• PROBLEM STATEMENT: Each line of the data below from the one holding "(forall name, name <> BATCH_KEY" to the one holding "unfold params_chunk.", inclusive, is to be reproduced exactly; no other line belongs in the answer.

• INFORMATION SUPPLIED:

(* ===== verification/BatchingTheorems.v ===== *)
(** The properties of outbound batching. *)

From S2P Require Import Prelude Lines Scalar Json Batching.
Open Scope string_scope.
Open Scope rust_scope.

Section Batching.
Context {T : RpcTypes} {V : ValueEq}.
Abbreviation Msg := (RawJsonRpcMessage T).

(** ** Messages as both relays leave them *)

(** A product's fields other than the batch do not depend on it, so neither does
    a streaming chunk. *)
Lemma from_message_put m product put product' :
  product_meta m = Some (product, put) ->
  (forall name, name <> BATCH_KEY -> product' !! name = product !! name) ->
  from_message (put product') = from_message m.
Proof.
  destruct m as [[method [[p|]|]]| |]; try done. cbn [product_meta].
  destruct (object_or_new (p !! "_meta")) as [meta|] eqn:Hm; [|done]. cbn.
  destruct (object_or_new (meta !! ACP_NAMESPACE)) as [pr|] eqn:Hp; [|done]. cbn.
  intros [= <- <-] Hsame. cbn [from_message]. destruct (String.eqb method "session/update"); [|done].
  unfold params_chunk.
  set (p' := <["_meta" := _]> p).
  assert (forall name, name <> "_meta" -> p' !! name = p !! name) as Hother
    by (intros name Hn; unfold p'; by rewrite lookup_insert_ne).
  assert (field_str "sessionId" p' = field_str "sessionId" p) as ->
    by (unfold field_str; by rewrite (Hother "sessionId")).
  assert (update_chunk p' = update_chunk p) as ->
    by (unfold update_chunk; assert (field_object "update" p' = field_object "update" p) as ->
          by (unfold field_object; by rewrite (Hother "update")); done).
  destruct (field_str "sessionId" p) as [s|]; [|done]. cbn.
  destruct (update_chunk p) as [[[[k i] a] t]|]; [|done]. cbn.
  assert (product_of p' = Some product') as ->.
  { unfold product_of, field_object, p'. rewrite lookup_insert_eq. cbn. by rewrite lookup_insert_eq. }
  cbn. unfold field_str, recovery_range, field_u64, field_object.
  rewrite (Hsame "turnId"), (Hsame "sequence"), (Hsame "sessionRecovery") by done.
  destruct (p !! "_meta") as [[]|] eqn:Hmeta; cbn in Hm; try done;
    injection Hm as <-; unfold product_of, field_object; rewrite Hmeta; cbn.
  - rewrite lookup_empty in Hp. injection Hp as <-. cbn. by rewrite !lookup_empty.
  - destruct (m !! ACP_NAMESPACE) as [[]|]; cbn in Hp; try done; injection Hp as <-; cbn; try done;
      by rewrite !lookup_empty.
  - rewrite lookup_empty in Hp. injection Hp as <-. cbn. by rewrite !lookup_empty.
Qed.

Lemma product_meta_put m product put product' :
  product_meta m = Some (product, put) ->
  exists put', product_meta (put product') = Some (product', put') /\ forall q, put' q = put q.
Proof.
  destruct m as [[method [[p|]|]]| |]; try done. cbn [product_meta].
  destruct (object_or_new (p !! "_meta")) as [meta|]; [|done]. cbn.
  destruct (object_or_new (meta !! ACP_NAMESPACE)) as [pr|]; [|done]. cbn.
  intros [= <- <-]. cbn [product_meta]. rewrite lookup_insert_eq. cbn. rewrite lookup_insert_eq. cbn.
  eexists. split; [done|]. intros q. cbn. by rewrite !insert_insert_eq.
Qed.

(** What a carrier is to a client: its outer message as it was, and the others. *)
Lemma canonical_put m product put product' :
  product_meta m = Some (product, put) ->
  delete BATCH_KEY product' = delete BATCH_KEY product ->
  canonical (put product') = canonical m.
Proof.
  intros Hm Hd. unfold canonical. rewrite Hm.
  destruct (product_meta_put _ _ _ product' Hm) as (put' & -> & Hput). by rewrite Hput, Hd.
Qed.

Lemma session_update_put m product put product' :
  product_meta m = Some (product, put) ->
  session_update_id (put product') = session_update_id m.
Proof.
  destruct m as [[method [[p|]|]]| |]; try done. cbn [product_meta].
  destruct (object_or_new (p !! "_meta")) as [meta|]; [|done]. cbn.
  destruct (object_or_new (meta !! ACP_NAMESPACE)) as [pr|]; [|done]. cbn.
  intros [= <- <-]. cbn. unfold field_str. by rewrite lookup_insert_ne.
Qed.

Lemma nested_message_value m session :
  session_update_id m = Some session -> nested_message (nested_value m) = m.
Proof.
  destruct m as [[method [[p|]|]]| |]; try done. cbn.
  by destruct (String.eqb_spec method "session/update") as [->|].
Qed.

(** Merging keeps a message's session and adds no batch. *)
Lemma session_update_append m more last :
  session_update_id (append_chunk m more last) = session_update_id m.
Proof.
  destruct m as [[method [[p|]|]]| |]; try done. cbn.
  unfold append_params. by rewrite !field_str_alter_ne.
Qed.

Definition product_at (p : json_map) : option json_map :=
  meta ← object_or_new (p !! "_meta"); object_or_new (meta !! ACP_NAMESPACE).
Definition batch_in (product : option json_map) : list json :=
  match product with
  | Some product => match product !! BATCH_KEY with Some (JArray l) => l | _ => [] end
  | None => []
  end.

Lemma batch_of_product method p :
  batch_of (Notification (T := T) {| method := method; params := Some (ParamsObject p) |})
  = batch_in (product_at p).
Proof.
  unfold batch_of, product_at, product_meta.
  destruct (object_or_new (p !! "_meta")) as [meta|]; [|done]. cbn [mbind option_bind].
  by destruct (object_or_new (meta !! ACP_NAMESPACE)).
Qed.

Lemma object_or_new_alter name f (m : json_map) :
  object_or_new (alter_object name f m !! name)
  = match m !! name with Some (JObject o) => Some (f o) | v => object_or_new v end.
Proof. unfold alter_object. rewrite lookup_alter_eq. by destruct (m !! name) as [[]|]. Qed.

• TASK OUTPUT:
  (forall name, name <> BATCH_KEY -> product' !! name = product !! name) ->
  from_message (put product') = from_message m.
Proof.
  destruct m as [[method [[p|]|]]| |]; try done. cbn [product_meta].
  destruct (object_or_new (p !! "_meta")) as [meta|] eqn:Hm; [|done]. cbn.
  destruct (object_or_new (meta !! ACP_NAMESPACE)) as [pr|] eqn:Hp; [|done]. cbn.
  intros [= <- <-] Hsame. cbn [from_message]. destruct (String.eqb method "session/update"); [|done].
  unfold params_chunk.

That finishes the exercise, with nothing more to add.